Those are very good. I've paid for lessons to paint watercolour loosely like yours but I still can't do it. I always revert to detail. Do you use a large brush?


----------



## island stasher (Dec 23, 2012)

It's too bad you don't like them. I think they're all just lovely. My taste in art for sure.


----------



## amortje (Feb 10, 2013)

monty1 said:


> Love them all. I used to do watercolor, but never tried the 10 min study. Makes me want to get out all my paints again. Did you find the study somewhere???


It's a method to avoid going into too much details.
As I like a painting to show a free spirit or emotion, it's a method that works for me. Painters practicing another, more realistic style probably don't need these kind of exercises. No, I didn't follow a specific study, there are other methods to obtain similar results.


----------



## amortje (Feb 10, 2013)

junebjh said:


> Those are very good. I've paid for lessons to paint watercolour loosely like yours but I still can't do it. I always revert to detail. Do you use a large brush?


I use the usual brushes, nothing extremely expensive.


----------



## inkie (Jul 10, 2013)

Amortje: I could not make that in 10 years!! You are very talented and should be proud of your work instead of being so negative about it!!


----------



## amortje (Feb 10, 2013)

Dusti said:


> amortje...are these painted outdoors? I often thought about giving painting in the out doors a try. Just wondering if watercolors dry up too quickly for that. Must have to be sprayed a lot!! Inccidentally,I think a LOT of spraying with water is a big factor in obtaining that loose elusive look I'm after.

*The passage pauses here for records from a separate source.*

(* ===== verification/Prelude.v ===== *)
(** * Verification of the FinOps proxy

    The program is a reverse proxy in front of an LLM API. It fingerprints every request
    body, answers 429 to requests that repeat in a loop, enforces per-caller budgets read
    from a request log, prices every completed call, and reports on a live log, to a
    notifier and through metrics. A supervisor, finops-run, restarts a child agent whose
    output shows such a 429.

    ** Reading order and correspondence

    Each file models the source named after it; a definition keeps the source's name where
    it can, and a long Go method may be cut into named steps. A Go int or int64 is a Z and
    every addition or product that can overflow is written with [wrap64]; a time is a Z of
    nanoseconds since year 1 (time.Time's zero), and every clock reading is an argument.
    The order in which Go traverses a map is an argument too (class [RangeOrder]), so that
    a theorem holds for every order.

    Foundations (the part of the Go standard library the source uses):
    - Prelude: int64, durations, bytes, map traversal and eviction, results, tactics;
    - GoFloat: IEEE 754 binary64 on the Standard Library's [spec_float];
    - GoJson: encoding/json (parser and typed decoding), utf8, strconv;
    - JsonTyping: the types of decoded values; the decoder is sound for them;
    - GoJsonPrint, GoFloatPrint: the texts of strings, integers and floats (the shortest
      that rounds back), all of which read back;
    - GoJsonObject, GoJsonTree: the encoder on flat structs, whose output is one line, and
      on nested structs and slices; both decode back;
    - GoFlag: flag sets, with the integers and durations a command line may hold;
    - GoStrings, GoTime, GoSha256, GoHttp: strings, bytes and paths, the UTC calendar,
      SHA-256 and hex, headers with requests and responses;
    - GoUrl: URLs with their escaping and queries, and the joining of two of them;
    - GoReverseProxy: what httputil.ReverseProxy makes of a request before its transport
      sends it - hop-by-hop and forwarding headers, unparsable queries, SetURL and
      SetXForwarded;
    - Fairness: infinite runs of a transition system, weak fairness, a progress rule.

    Loop detection (pkg/circuitbreaker):
    - Detector: fingerprints, results, and the class [Detector] with its laws;
    - HashDetector (hash_detector.go, status.go): the exact detector implements the class;
      repeats are blocked exactly from the limit on within the window, agents do not
      affect one another, capacity is bounded and eviction takes the oldest;
    - StructuralHasher, ToolMatcher, VelocityBreaker: the dynamic detectors, each against
      a reference definition (minimum over a set of shingles, least period of a window of
      calls, sums over a sliding window);
    - Pipeline (pipeline.go): the composition over any exact detector; what a request
      sees is the first block of the stages in order, and Reset clears them all.

    Pricing (pkg/pricing):
    - Pricing (pricing.go, load.go, price_source.go): resolution by longest prefix, cost
      and estimates without overflow, validation of the configuration; class [PriceSource];
    - Fetcher (fetcher.go): the catalog request and its parsing;
    - Registry (registry.go): the refresh state machine, in every interleaving of refresh
      commits and writers: readers always see a valid table;
    - Refresher (registry.go): the background loop's start and stop; Stop returns, and
      then the loop is gone.

    The request path (pkg/proxy, internal/store, internal/logging):
    - Store (store.go, caller.go, memory.go): the persistence seams as classes, the law of
      a ledger, and the memory store, which satisfies it;
    - Sqlite (sqlite.go): the SQLite store on a class of what it calls of gorm and the
      driver, with their documented laws; it refines the memory store, and seeding its
      price book never overwrites a row;
    - Budget (budget.go, notifier.go): the UTC windows and the daily monitor;
    - Auth (caller.go): keys, hashing, middleware;
    - UsageTracking (cost_tracking.go): the passive observer of upstream responses, its
      one report, and what of a stream it parses when a read overflows its buffer;
    - Hub (pkg/logstream/hub.go): the live log, with publishers and consumers interleaved
      at the granularity of single channel operations;
    - Logging (jsonlog.go, slog.go): the two JSON loggers against each other, on every
      field of their events, and a log file read back, write failures included;
    - Metrics (metrics.go): counters, the token window, the trigger history;
    - Handler (handler.go, alerting.go, reverseproxy.go, emitter.go and onCost): a request
      served by a small state and trace monad over a world (detector, store, budget
      monitor), first as the code has it and then as a [verdict] that decides its effects
      ([ServeHTTP_run] is the refinement between them). The theorems say that every
      request is answered once, what a block reports, field by field, when the budget gate
      answers, what goes upstream and to which URL, what a completion records, and that a
      caller's monthly spend stays below its budget plus one call;
    - Traffic: requests and completions of any callers interleaved; the budget holds up to
      what is in flight, and a looping agent is stopped whatever else is served;
    - Accounting: one call from the request to its row; it is billed once, for what its
      response says, when the response ends;
    - EventLog: publishers, notifying requests and the logger's goroutine interleaved, and
      what the log file then holds.

    Programs:
    - Wrapper (internal/wrapper): the supervision loop, the marker scan over the child's
      output, the cleanup call, the derived agent id;
    - Child (child.go): the child, its group, the watchdog, os/exec's goroutine and Wait as
      one transition system; under weak fairness the child is always reaped;
    - StatusBar (stats.go): the metrics poll and what a terminal shows of it;
    - MetricsWire (metrics.go): the document of GET /v1/metrics, byte by byte, as the status
      bar decodes it;
    - Main (cmd/proxy): flags, keys file, thresholds, detector and budget wiring, routes;
    - Documents: the keys file and the usage object, read back as they were written;
    - Startup (cmd/proxy, run): the whole start, in order, its errors, and the server it
      ends with, which has all of its configuration; with a keys file no other key gets
      through;
    - CommandLine (args.go, cmd/finops-run, the flags of cmd/proxy): the two command lines;
    - Serving: the started proxy in operation at its root mux, with its metrics and its
      dashboard; whatever happens, its metrics keep the books of its request log;
    - Recovery: finops-run's cleanup against the routes, the authentication and the
      detectors of the proxy; a looping child restarts clean, unless the proxy has keys;
    - MockServer (cmd/mockserver): the mock upstream, and the proxy in front of it.

    ** How the parts meet

    Handler is proved against the classes [Detector], [PayloadCapability],
    [RequestLogStore], [BudgetLedger], [BudgetSpender] and [PriceSource]. HashDetector and
    Pipeline instantiate the first two, MemoryStore (with [LedgerLaws]) and the SQLite
    store the next two, BudgetMonitor the fifth, Pricing and Registry the last (with
    [PriceSourceLaws]). Traffic is proved against the same classes; Startup builds the
    instances cmd/proxy chooses between at run time. The SQLite store is related to the
    memory store by the tables behind its handle, to gorm by the class [Gorm]. Recovery
    asks of a detector that it forgets what it resets (class [Recoverable]), which the exact
    detector and the pipeline do. Serving, Recovery, Accounting, EventLog and MockServer are
    the compositions: each takes the operations of the files it joins as they are.
    The witnesses run a concrete proxy: the exact detector, the memory store, a flat price;
    that of Startup starts one from its flags, a price file, a keys file and a database.

    ** Fuel and bounds

    Recursions that are not structural carry fuel fixed by their input: the JSON parser
    and the line loop of the observer the number of bytes left, eviction the size of the
    map, the retry loop the number of retries plus one, a flag set the number of arguments.
    Integers are printed with twenty digits, enough for an int64; the text of a float is
    searched up to seventeen digits, enough for a binary64. The supervision loop is given fuel
    and proved to return with any fuel above the restart limit. The sums of the ledger and
    the counters wrap at 64 bits; theorems that state exact values carry the hypothesis
    that the exact value fits.

    ** Concurrency

    A method that holds a mutex for its whole body is one atomic step. Where the code lets
    others run in between - the registry's fetch outside its lock, a consumer receiving
    while a publisher works on its channel, a completion while other requests are served,
    the goroutines around a child or the refresh loop - the steps are separate and the
    theorems hold for every interleaving; liveness is for every weakly fair one. A request
    reads one price table and one settings value.

    ** Not modelled

    Transport and connection handling (net/http, and httputil.ReverseProxy from its
    transport on: dialing, copying a response's headers, switching protocols), url.Parse
    (its result is an argument of the start), the text fmt and slog make of a value,
    log.Printf, the lock-free pools and their reuse, and the bytes of the embedded
    dashboard page. What the operating system, SQLite, an upstream or the catalog answers is an
    argument, or a class with laws and a concrete instance. *)

From Stdlib Require Export ZArith Lia.
From Stdlib Require Export Strings.Byte.
From stdpp Require Export gmap strings list fin_maps sorting.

No, I don't paint outside. Using oils I always end up with a 'lively' picture. (all varieties of insects)
Doing watercolors it's difficult to keep it wet enough. I don't spray, I use a brush to wet the paper.
Mostly I'm inspired by a picture and decide what elements are important for me to paint. I NEVER copy anything. 
I admire others who make beautiful reproductions, but that's not my style. For me it's not just the result, it's more the feeling and the expression that I want to share. Result: Some people don't like my paintings at all. People want to see something that is real and something they can recognize. I like abstract painting. Beyond reality, out of the box......
(I hope I'm clear in my explanations, as English isn't my native language)


----------



## Mary Cardiff (Mar 18, 2012)

Love them,always wanted to draw trees,


----------



## Dusti (Jan 23, 2012)

Wow! I commend you! Usually I can detect that someone is not speaking in their native language even in writing, but I didn't get that at all from yours. Tells me you are a very educated lady. I am not, I was the street kid you probably stepped over in alley ways, and I didn't even graduate high school - had to work. But that is not to say I am not educated, I was an avid reader. I popped books the way people tossed down potato chips.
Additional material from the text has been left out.